As it turns out, though, that’s not how things work. “People’s behavior deviates from their best interest. They depart from the optimal decision,” Hong says. Studies using this oft-researched game indicate that responders probably won’t go below a 20- or 30-percent cut of the cash. “They won’t take it because of the idea of fairness,” Hong says, and that’s a standard interpretation. Many researchers see the ultimatum game as proof that people spurn injustice. They consider it an affront.

Hong considered this idea of fairness in designing six lab experiments and one real-shopper field study. In the lab experiments, we told study subjects there were varying degrees of friendship among the recipients of their referrals. There were also multiple ways the referral bonus was split up between proposer and responder.

Also, the scholars used two scales for determining how well referral proposers and responders were acquainted. One is a social distance scale that defines categories of relationships, such as friends, close relatives, co-workers, or acquaintances. The other scale used defines social distance by how often people interact, which is the strength of the bond between people.

All of the experiments examined what impact social distance and fairness have on people’s willingness to make or accept a referral.
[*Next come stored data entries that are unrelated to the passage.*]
(** ** Sequence-level view used by the clients

    By the theorems above, a [list_t] whose links are only changed through
    list.c stands for a sequence of nodes.  The components that keep such
    lists (buddy levels, slabs, segments, run queue, ...) are modelled on the
    sequences, a node being named by its container; removing a node that is
    not linked here is the undefined outcome. *)

Fixpoint seq_remove {A} `{EqDecision A} (x : A) (xs : list A) : outcome (list A) :=
  match xs with
  | [] => Fault
  | y :: ys => if decide (x = y) then Ok ys else zs ← seq_remove x ys; Ok (y :: zs)
  end.

Lemma seq_remove_split {A} `{EqDecision A} (x : A) l1 l2 :
  x ∉ l1 -> seq_remove x (l1 ++ x :: l2) = Ok (l1 ++ l2).
Proof.
  induction l1 as [|y l1 IH]; intros Hx; simpl; [by rewrite decide_True|].
  rewrite decide_False by set_solver. by rewrite IH by set_solver.
Qed.

Lemma seq_remove_in {A} `{EqDecision A} (x : A) xs :
  x ∈ xs -> NoDup xs ->
  exists ys, seq_remove x xs = Ok ys /\ NoDup ys /\ (forall y, y ∈ ys <-> y ∈ xs /\ y <> x).
Proof.
  intros (l1 & l2 & -> & Hx)%list_elem_of_split_l Hnd. exists (l1 ++ l2).
  rewrite seq_remove_split by done. apply NoDup_app in Hnd as (?&?&[??]%NoDup_cons).
  split_and!; [done|apply NoDup_app; set_solver|]. set_solver.
Qed.

(** Link operations on sequences are what the pointer operations refine to. *)
Lemma list_remove_seq h l xs node :
  dll h l xs -> node ∈ xs ->
  exists l' h' ys, list_remove l h node = Ok (l', h') /\ seq_remove node xs = Ok ys /\ dll h' l' ys.
Proof.
  intros Hd (l1 & l2 & E & Hx)%list_elem_of_split_l.
  destruct (remove_split _ _ _ Hd l1 node l2 E) as (l' & h' & ? & ? & _).
  exists l', h', (l1 ++ l2). split_and!; [done| |done]. rewrite E. by apply seq_remove_split.
Qed.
Results were consistent throughout the experiments, and they showed:

  • People are more likely to send referrals to those they know well. Folks are more apt to accept such referrals, as well.
  • Fairness isn’t much of an issue between close friends and family. Proposers may still send these folks a reference with an unfair incentive split, and responders may accept them.
  • Among those who don’t have strong social ties, fairness does impact referral success. If the referral incentive doesn’t seem fair, acquaintances are less likely to send a reference or accept one they receive.

Since fairness isn’t much of an issue between close friends and family, Hong says the wording of referral offers could have a significant impact. He’s currently conducting research to see if making reference language somehow altruistic — i.e. “do your friend a favor” or “share the love” — will increase positive responses when referrals occur among people with close ties.

Ultimately, Hong says, companies should think about who might be receiving the referrals their customers make. Is it the customers’ inner circles only or their entire online communities? Those distinctions matter in the design of referral systems and associated incentives.